Ya adentrado en el lago, mis brazos comenzaron a sentir el rigor del esfuerzo. Intenté acomodarme, pero esto bastó para ser descubierto por los tripulantes del bote, cuatro adolescentes que reaccionaron violentamente llamándome la atención. Fue tal el miedo que sentí que decidí separarme del bote e intentar llegar a la orilla por mis propios medios. Naturalmente intenté dar pie, sumergiéndome en el acto, pero al salir a la superficie pude observar la costa distante, acrecentándose en mí el miedo y la desesperación. Manoteé intentando nadar como antes lo hacía en la orilla, pero no lo logré; ya había tragado bastante agua y no me quedaban fuerzas. Poseído por la resignación, pude ver el fondo arenoso, sembrado de troncos, que en distintas direcciones y tamaños tapizaban una atmósfera encantada y liviana en la que me quería perpetuar. Ya no manoteé, me iba irremediablemente al fondo.

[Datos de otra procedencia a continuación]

(** X17: once the new buffer is allocated and registered, the CRTC bind
    is attempted and the previous pair is released after it, whatever
    the bind answered; the new pair is recorded either way, the mode
    only when the bind succeeded. *)
Lemma setDrmMode_at_bound env m o handle stride id c k :
  isSameDrmMode m (mode o) = false ->
  allocFrameBuffer env (hdisplay m) (vdisplay m) = (handle, stride) ->
  handle <> 0 ->
  drmModeAddFB env (hdisplay m) (vdisplay m) stride handle = (0, id) ->
  crtc o = Some c ->
  connector o = Some k ->
  let ret := drmModeSetCrtc env (Crtc.crtc_id c) id (connector_id k) m in
  setDrmMode_at env m o =
  Some (ret =? 0,
        (if ret =? 0 then set_mode m else λ o', o')
          (set_fbId id (set_fbHandle handle o)),
        [c_allocFrameBuffer (hdisplay m) (vdisplay m) handle;
         c_drmModeAddFB handle 0;
         c_drmModeSetCrtc (Crtc.crtc_id c) id (connector_id k) ret] ++
        release_previous o).
Proof.
  intros Hs Ha Hh Hf Hc Hk ret. unfold setDrmMode_at, release_previous. rewrite Hs.
  destruct o as [k' e c' cur h f b]; cbn in *. subst k' c'.
  apply Z.eqb_neq in Hh.
  destruct (f =? 0) eqn:Ef; destruct (h =? 0) eqn:Eh; cbn;
    rewrite ?Ef, ?Eh, Ha; cbn; rewrite ?Ef, ?Eh, Hh, Hf; cbn; fold ret;
    rewrite ?Ef, ?Eh; cbn;
    try (apply Z.eqb_eq in Ef; subst f); try (apply Z.eqb_eq in Eh; subst h);
    destruct (ret =? 0); reflexivity.
Qed.

(** A commit touches the mode and the framebuffer pair only, and never
    leaves a framebuffer id without a handle. *)
Lemma setDrmMode_at_fields env m o r o' tr' :
  setDrmMode_at env m o = Some (r, o', tr') ->
  connector o' = connector o /\ encoder o' = encoder o /\ crtc o' = crtc o /\
  connected o' = connected o /\
  ((fbId o <> 0 -> fbHandle o <> 0) -> fbId o' <> 0 -> fbHandle o' <> 0).
Proof.
  unfold setDrmMode_at. intros H.
  destruct o as [k e c cur h f b]; cbn in *.
  destruct c, k;
    repeat (case_match; simplify_eq/=); cbn; repeat split; try done; try lia.
Qed.

(** C1: the external slot holds framebuffer 107 on buffer 7 and is asked
    for another mode.  When the buffer manager has no buffer, and when
    the kernel refuses to register the new buffer, the commit returns
    [false] having called neither [drmModeRmFB 107] nor
    [freeFrameBuffer 7], and the slot no longer records the pair. *)
Theorem previous_framebuffer_leaks_when_commit_fails :
  setDrmMode_index (Scenario.machine 0 0 0) 1 Scenario.mode_720p Scenario.running
  = Some (false,
          mkDrm 3 true [zero_output; Scenario.external_slot 0 0]
            (Scenario.boot ++ [c_allocFrameBuffer 1280 720 0])) /\
  setDrmMode_index (Scenario.machine 8 (-22) 0) 1 Scenario.mode_720p Scenario.running
  = Some (false,
          mkDrm 3 true [zero_output; Scenario.external_slot 8 0]
            (Scenario.boot ++
             [c_allocFrameBuffer 1280 720 8; c_drmModeAddFB 8 (-22)])).
Proof. split; reflexivity. Qed.

(** Where the commit gets as far as the bind, the previous pair is
    released after it, also when the bind fails. *)
Example previous_framebuffer_released_after_bind :
  setDrmMode_index (Scenario.machine 8 0 (-1)) 1 Scenario.mode_720p Scenario.running
  = Some (false,
          mkDrm 3 true [zero_output; Scenario.external_slot 8 108]
            (Scenario.boot ++
             [c_allocFrameBuffer 1280 720 8; c_drmModeAddFB 8 0;
              c_drmModeSetCrtc 51 108 31 (-1);
              c_drmModeRmFB 107; c_freeFrameBuffer 7])).
Proof. reflexivity. Qed.

(** C5: the external slot shows 1080p from buffer 7; a request for 720p
    gets buffer 8 from the buffer manager and the kernel refuses to
    register it.  [setDrmMode] returns [false]; [freeFrameBuffer 8] is
    not called: the new buffer stays in the slot as its handle, without
    a framebuffer id, and buffer 7 is no longer recorded anywhere. *)
Theorem registration_failure_keeps_new_buffer :
  setDrmMode (Scenario.machine 8 (-22) 0) DEVICE_EXTERNAL Scenario.mode_720p
    Scenario.running
  = Some (false, Scenario.stuck) /\
  mOutputs Scenario.stuck !! 1%nat = Some (Scenario.external_slot 8 0) /\
  calls Scenario.stuck =
    calls Scenario.running ++ [c_allocFrameBuffer 1280 720 8; c_drmModeAddFB 8 (-22)].
Proof. repeat split. Qed.

(** Within [detect] the reset that follows a failed initial mode-set
    releases the buffer whose registration the kernel refused. *)
Example detect_releases_buffer_after_failed_registration :
  detect (Scenario.machine 7 (-22) 0) DEVICE_EXTERNAL Scenario.idle
  = Some (false,
          mkDrm 3 true [zero_output; zero_output]
            [c_open; c_drmModeGetResources;
             c_drmModeGetConnector 30; c_drmModeFreeConnector 30;
             c_drmModeGetConnector 31; c_drmModeGetEncoder 41; c_drmModeGetCrtc 51;
             c_allocFrameBuffer 1920 1080 7; c_drmModeAddFB 7 (-22);
             c_drmModeFreeConnector 31; c_drmModeFreeEncoder 41;
             c_drmModeFreeCrtc 51; c_freeFrameBuffer 7;
             c_drmModeFreeResources]).
Proof. reflexivity. Qed.

(** ** Mode selection *)

(** The two index functions of the rule are what their names say. *)

Lemma first_index_None P ms :
  first_index P ms = None <-> Forall (fun m => P m = false) ms.
Proof.
  induction ms as [|m0 ms IH]; cbn [first_index]; [by split|].
  destruct (P m0) eqn:E0.
  - split; [done|]. intros H. apply Forall_cons_1 in H as [? _]. congruence.
  - destruct (first_index P ms); cbn.
    + split; [done|]. intros H. apply Forall_cons_1 in H as [_ H]. by apply IH in H.
    + split; [|done]. intros _. constructor; [done|]. by apply IH.
Qed.

Lemma first_index_Some P ms : forall k,
  first_index P ms = Some k <->
  (exists m, ms !! k = Some m /\ P m = true) /\
  (forall j m, (j < k)%nat -> ms !! j = Some m -> P m = false).
Proof.
  induction ms as [|m0 ms IH]; intros k; cbn [first_index].
  - split; [done|]. by intros [[m [? _]] _].
  - destruct (P m0) eqn:E0.
    + split.
      * intros [= <-]. split; [by exists m0|]. intros j m Hj. lia.
      * intros [[m [Hm Hp]] Hbefore]. destruct k as [|k]; [done|].
        specialize (Hbefore O m0 ltac:(lia) eq_refl). congruence.
    + split.
      * destruct (first_index P ms) as [k'|]; [|done].
        intros [= <-]. destruct (proj1 (IH k') eq_refl) as [[m [Hm Hp]] Hbefore].
        split; [by exists m|]. intros [|j] m' Hj Hl; cbn in Hl; [congruence|].
        apply (Hbefore j); [lia|done].
      * intros [[m [Hm Hp]] Hbefore]. destruct k as [|k]; cbn in Hm; [congruence|].
        assert (first_index P ms = Some k) as ->; [|done].
        apply IH. split; [by exists m|]. intros j m' Hj Hl.
        apply (Hbefore (S j)); [lia|done].
Qed.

Mientras sentía que flotaba en medio de las profundidades encantadas, fui jalado por una mano salvadora que me tomó de un brazo y me subió al bote. El miedo y el sobresalto me provocaron una explosión de llanto y, como el recién nacido al que se le estimula el sollozo mediante una palmada, mis pulmones cambiaron líquido por aire devolviéndome a la vida. El agua salía de mi boca y nariz a raudales. Creo que al verme en aquel estado hizo que los del bote sintieran culpabilidad, pues su tono cambió drásticamente, intentando por todos los medios bajar el perfil de la situación. Me preguntaron el nombre e intentaron festinar con la situación y consiguieron que me calmara. Sin embargo, en lo único que pensaba era en que mi tío no se enterara, dando rápidas y apremiantes miradas a la orilla y al muelle.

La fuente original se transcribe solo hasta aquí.